# Driver Detection Issue



## NFSRacer (Jul 22, 2008)

I just had to restart my computer after a system-wide lock-up, and after I booted back up, the OS refused to see my WIRED laser mouse! It's never done this before, and now, after restarting AGAIN, I find it STILL won't find it, or even my back-up mouse! Does anyone know why this is?


----------



## GZ (Jan 31, 2010)

Hello NFSRacer,

Unfortunately I have yet the need to use Safe Mode in Windows 8, so I am going to give you a link that gives instructions on how to...

How To Boot Into Safe Mode On Windows 8 (The Easy Way) - How-To Geek

I would like you to attempt to load Windows in Safe Mode to see if the mouse is recognized at that point.

Also, this is a USB mouse? Have you tried other USB ports?


----------



## NFSRacer (Jul 22, 2008)

Yeah, it's a USB mouse, and yeah, I tried all three ports on this laptop, but it didn't work. Thankfully, I managed to find out how to boot from a system restore point, after having to turn the OS up-side-down, and now I got it to work, finally.

Still, there is another issue I'd like to bring up. Has anyone had any issues with Windows 8 performance in general?


----------



## GZ (Jan 31, 2010)

I have been using it since it was available to me, which was quite a bit before general release. I haven't had any major performance issues with it.

Are there any specific issues that you are having?


----------



## NFSRacer (Jul 22, 2008)

*Windows 8 Issues*

Yeah, actually, but they're all mostly smaller stuff, I think. More or less, the system does respond better to me using Windows 8 and is generally faster as well, compared to 7, but task manager keeps locking on me every five seconds, which is about how long it takes to refresh. Issue is, it does that if I try to view the system performance, which is odd as I've got 8 on my desktop that WASN'T Windows 8 ready, unlike my laptop, and it doesn't give me that problem at all! Then, there's the personalization window. When I try changing the background images and the slide show, the program locks up in a similar manor to Task Manager, but every time it continues, it boots me back to the bottom of the Picture library that I'm viewing. It's really annoying, and it makes setting up and adjusting the slide show a pain in the butt to even do, but I managed to find a way to circumvent that, thankfully. Nevertheless, I'd like to know if there's a way to fix that?
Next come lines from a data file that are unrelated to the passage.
(* ===== verification/Sync.v ===== *)
(** * Sync: mutexes and counting semaphores

    libs/libsel4sync builds a mutex from an asynchronous endpoint of seL4
    (mutex.c), and a counting semaphore from two mutexes and a counter (sem.c).
    Threads that use one semaphore run concurrently: a function of the library
    is a program of atomic actions ([act]), and [sem_step] interleaves the
    actions of all threads.  The endpoints follow the kernel
    (kernel/src/object/asyncendpoint.c): a notification wakes the first waiting
    thread, or is remembered, once, until a thread waits. *)

From S2P Require Import Prelude.

(** ** Asynchronous endpoints *)

Inductive aep_state := AEPState_Idle | AEPState_Waiting (queue : list nat) | AEPState_Active (badge : Z).

(** An endpoint that is not bound to a thread.  Returns the thread to resume. *)
Definition sendAsyncIPC (a : aep_state) (badge : Z) : aep_state * option nat :=
  match a with
  | AEPState_Idle => (AEPState_Active badge, None)
  | AEPState_Waiting (dest :: q) =>
      (match q with [] => AEPState_Idle | _ => AEPState_Waiting q end, Some dest)
  | AEPState_Waiting [] => (a, None)
  | AEPState_Active badge2 => (AEPState_Active (Z.lor badge2 badge), None)
  end.

(** Returns the badge, or [None] when the thread is blocked. *)
Definition receiveAsyncIPC (t : nat) (a : aep_state) (isBlocking : bool) : aep_state * option Z :=
  match a with
  | AEPState_Idle => if isBlocking then (AEPState_Waiting [t], None) else (a, Some 0)
  | AEPState_Waiting q => if isBlocking then (AEPState_Waiting (q ++ [t]), None) else (a, Some 0)
  | AEPState_Active badge => (AEPState_Idle, Some badge)
  end.

(** ** Programs *)

Definition MUTEX_MAGIC : Z := 0x5EED.

(** The two mutexes of a semaphore. *)
Inductive sel := mutex | delay.

#[export] Instance sel_eq_dec : EqDecision sel.
Proof. solve_decision. Defined.

(** The actions of a thread: system calls on the endpoint of a mutex, and
    accesses to [sem->value]. *)
Inductive act :=
| Ret (r : Z)
| Wait (m : sel) (k : Z -> act)
| Poll (m : sel) (k : Z -> act)
| Notify (m : sel) (k : act)
| Load (k : Z -> act)
| Store (v : Z) (k : act).

(** The assertion of the source is an assignment of [MUTEX_MAGIC], which is not
    zero: it cannot fail. *)
Definition sync_acquire (m : sel) (k : act) : act := Wait m (fun _ => k).
Definition sync_release (m : sel) (k : act) : act := Notify m k.
Definition sync_try_acquire (m : sel) (k : Z -> act) : act :=
  Poll m (fun badge => k (if badge =? MUTEX_MAGIC then 1 else 0)).

(** [sem->value += d] *)
Definition add_value (d : Z) (k : act) : act := Load (fun v => Store (i32 (v + d)) k).

Definition sync_wait : act :=
  sync_acquire mutex (add_value (-1) (Load (fun value =>
    if value <? 0 then sync_release mutex (sync_acquire delay (sync_release mutex (Ret 0)))
    else sync_release mutex (Ret 0)))).

Definition sync_signal : act :=
  sync_acquire mutex (add_value 1 (Load (fun value =>
    if value <=? 0 then sync_release delay (Ret 0)
    else sync_release mutex (Ret 0)))).

Definition sync_try_wait : act :=
  sync_acquire mutex (Load (fun value =>
    if value <=? 0 then sync_release mutex (Ret 0)
    else add_value (-1) (sync_release mutex (Ret 1)))).

Definition sync_sem_value : act := Load (fun value => Ret value).

(** ** Threads *)

Inductive call := CWait | CSignal | CTryWait | CValue.

Definition body (c : call) : act :=
  match c with
  | CWait => sync_wait
  | CSignal => sync_signal
  | CTryWait => sync_try_wait
  | CValue => sync_sem_value
  end.

Inductive thread := Idle | Running (c : call) (a : act) | Blocked (c : call) (m : sel) (k : Z -> act).

(** The semaphore, the threads, and what has been seen of them: the waits that
    have returned (and the successful [sync_try_wait]s), the signals called
    and those that have returned. *)
Record sem := Sem {
  ep_mutex : aep_state;
  ep_delay : aep_state;
  value : Z;
  threads : list thread;
  waits_done : Z;
  signals_called : Z;
  signals_done : Z
}.

Definition ep (m : sel) (s : sem) : aep_state := match m with mutex => ep_mutex s | delay => ep_delay s end.
Definition set_ep (m : sel) (a : aep_state) (s : sem) : sem :=
  match m with
  | mutex => Sem a (ep_delay s) (value s) (threads s) (waits_done s) (signals_called s) (signals_done s)
  | delay => Sem (ep_mutex s) a (value s) (threads s) (waits_done s) (signals_called s) (signals_done s)
  end.
Definition set_value (v : Z) (s : sem) : sem :=
  Sem (ep_mutex s) (ep_delay s) v (threads s) (waits_done s) (signals_called s) (signals_done s).
Definition set_thread (t : nat) (x : thread) (s : sem) : sem :=
  Sem (ep_mutex s) (ep_delay s) (value s) (<[t := x]> (threads s)) (waits_done s) (signals_called s) (signals_done s).

Definition is_wait (c : call) (r : Z) : bool :=
  match c with CWait => true | CTryWait => r =? 1 | _ => false end.
Definition is_signal (c : call) : bool := match c with CSignal => true | _ => false end.

(** A thread that waits for a notification gets it. *)
Definition resume_thread (t : nat) (s : sem) : sem :=
  match threads s !! t with
  | Some (Blocked c _ k) => set_thread t (Running c (k MUTEX_MAGIC)) s
  | _ => s
  end.

Definition start_call (t : nat) (c : call) (s : sem) : sem :=
  let s := set_thread t (Running c (body c)) s in
  Sem (ep_mutex s) (ep_delay s) (value s) (threads s) (waits_done s)
    (signals_called s + Z.b2z (is_signal c)) (signals_done s).

Definition end_call (t : nat) (c : call) (r : Z) (s : sem) : sem :=
  let s := set_thread t Idle s in
  Sem (ep_mutex s) (ep_delay s) (value s) (threads s) (waits_done s + Z.b2z (is_wait c r))
    (signals_called s) (signals_done s + Z.b2z (is_signal c)).

(** One action of a thread. *)
Definition run_thread (t : nat) (s : sem) : option sem :=
  match threads s !! t with
  | Some (Running c a) =>
      Some match a with
      | Ret r => end_call t c r s
      | Load k => set_thread t (Running c (k (value s))) s
      | Store v k => set_thread t (Running c k) (set_value v s)
      | Notify m k =>
          let '(a, dest) := sendAsyncIPC (ep m s) MUTEX_MAGIC in
          let s := set_thread t (Running c k) (set_ep m a s) in
          match dest with Some d => resume_thread d s | None => s end
      | Wait m k =>
          let '(a, r) := receiveAsyncIPC t (ep m s) true in
          set_thread t (match r with Some badge => Running c (k badge) | None => Blocked c m k end) (set_ep m a s)
      | Poll m k =>
          let '(a, r) := receiveAsyncIPC t (ep m s) false in
          set_thread t (match r with Some badge => Running c (k badge) | None => Blocked c m k end) (set_ep m a s)
      end
  | _ => None
  end.

Inductive sem_step : sem -> sem -> Prop :=
| step_call t c s : threads s !! t = Some Idle -> sem_step s (start_call t c s)
| step_run t s s' : run_thread t s = Some s' -> sem_step s s'.

(** A new semaphore used by [n] threads. *)
Definition sem_init (v : Z) (n : nat) : sem :=
  Sem (AEPState_Active MUTEX_MAGIC) AEPState_Idle v (replicate n Idle) 0 0 0.

(** ** Creation and destruction *)

Record sync_mutex_ := SyncMutex { m_ep : Z; m_mapping : Z }.
Record sync_sem_ := SyncSem { sm_mutex : Z; sm_delay : Z; sm_value : Z }.

(** [malloc], and the functions the application provides: a new endpoint with
    a badged capability to it ([None] is the null pointer), and its release. *)
Class SyncEnv (E : Type) := {
  sync_malloc : E -> bool * E;
  sync_new_ep : Z -> E -> option (Z * Z) * E;
  sync_free_ep : Z -> E -> unit * E
}.

(** The objects of the library and the endpoints behind the capabilities; a
    new endpoint is idle. *)
Record sync_state (E : Type) := SyncState {
  mutexes : gmap Z sync_mutex_;
  sems : gmap Z sync_sem_;
  eps : gmap Z aep_state;
  sync_env : E
}.
Arguments SyncState {E} _ _ _ _.
Arguments mutexes {E} _.
Arguments sems {E} _.
Arguments eps {E} _.
Arguments sync_env {E} _.

Section creation.
Context {E : Type} `{!SyncEnv E}.
Local Abbreviation S := (sync_state E).

Definition env_call {A} (f : E -> A * E) : M S A := fun s =>
  let '(a, e) := f (sync_env s) in Ok (a, SyncState (mutexes s) (sems s) (eps s) e).
Definition set_mutexes x : M S unit := modify (fun s => SyncState x (sems s) (eps s) (sync_env s)).
Definition set_sems x : M S unit := modify (fun s => SyncState (mutexes s) x (eps s) (sync_env s)).

Definition load_mutex (p : Z) : M S sync_mutex_ := fun s =>
  if p =? 0 then Err FNull else match mutexes s !! p with Some x => Ok (x, s) | None => Err FBounds end.
Definition load_sem (p : Z) : M S sync_sem_ := fun s =>
  if p =? 0 then Err FNull else match sems s !! p with Some x => Ok (x, s) | None => Err FBounds end.

Definition ep_state (c : Z) (s : S) : aep_state := default AEPState_Idle (eps s !! c).

(** [seL4_Notify] and [seL4_Wait] by a thread that no other thread waits with:
    a wait on an idle endpoint would not return. *)
Definition seL4_Notify (c : Z) : M S unit :=
  modify (fun s => SyncState (mutexes s) (sems s) (<[c := (sendAsyncIPC (ep_state c s) MUTEX_MAGIC).1]> (eps s)) (sync_env s)).
Definition seL4_Wait (c : Z) : M S Z := fun s =>
  match receiveAsyncIPC 0 (ep_state c s) true with
  | (a, Some badge) => Ok (badge, SyncState (mutexes s) (sems s) (<[c := a]> (eps s)) (sync_env s))
  | (_, None) => Err FFuel
  end.

Definition sync_create_mutex : M S Z :=
  ok <- env_call sync_malloc ;;
  if (ok : bool) then
    s <- get ;;
    let p := 1 + map_fold (fun k _ acc => Z.max k acc) 0 (mutexes s) in
    r <- env_call (sync_new_ep MUTEX_MAGIC) ;;
    match r with
    | None => ret 0
    | Some (e, mapping) =>
        set_mutexes (<[p := SyncMutex e mapping]> (mutexes s)) ;;;
        seL4_Notify mapping ;;;
        ret p
    end
  else ret 0.

Definition sync_destroy_mutex (p : Z) : M S unit :=
  m <- load_mutex p ;;
  env_call (sync_free_ep (m_ep m)) ;;;
  s <- get ;; set_mutexes (delete p (mutexes s)).

Definition sync_create_sem (v : Z) : M S Z :=
  ok <- env_call sync_malloc ;;
  if (ok : bool) then
    s <- get ;;
    let p := 1 + map_fold (fun k _ acc => Z.max k acc) 0 (sems s) in
    m <- sync_create_mutex ;;
    if m =? 0 then ret 0
    else
      d <- sync_create_mutex ;;
      if d =? 0 then sync_destroy_mutex m ;;; ret 0
      else
        dm <- load_mutex d ;;
        seL4_Wait (m_mapping dm) ;;;
        s <- get ;;
        set_sems (<[p := SyncSem m d v]> (sems s)) ;;;
        ret p
  else ret 0.

Definition sync_destroy_sem (p : Z) : M S unit :=
  x <- load_sem p ;;
  sync_destroy_mutex (sm_mutex x) ;;;
  sync_destroy_mutex (sm_delay x) ;;;
  s <- get ;; set_sems (delete p (sems s)).
End creation.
Also, there is an odd program on my laptop that keeps popping up and keeping my CPU running hot. What is the "PresentationFontCashe.exe" supposed to be in the .NET Framework? My laptop is the only one with that application, and it keeps just starting up on its own at random times. It doesn't appear to do anything, but I didn't remove it for two reasons: One, I don't know if it's a system-critical application, and two, I don't know if it's needed for any of my games.


----------



## Tomken15 (Dec 7, 2011)

While this article is dated Sept 2011 - it should give you some insight into PresentationFontCache and the resolution may equally apply for its excess usage The Case of the Mysterious Presentation Font Cache CPU Hog » TuneUp Blog about Windows


----------



## NFSRacer (Jul 22, 2008)

Well, if WPF comes up again, then I'll put that fix to use. Either way, there's another issue I just now came across. What's with the security warnings that keep popping up? The OS seems to see my account as a guest account, even though I've disabled UAC, check, double-check, triple checked, and even _quadruple_ checked the system settings to see if something was up with my account, but it's showing up as an admin, and as of three years ago, I promoted my LIVE account to adult status. Is this just an issue with Windows 8 in general, or did my copy not install right?


----------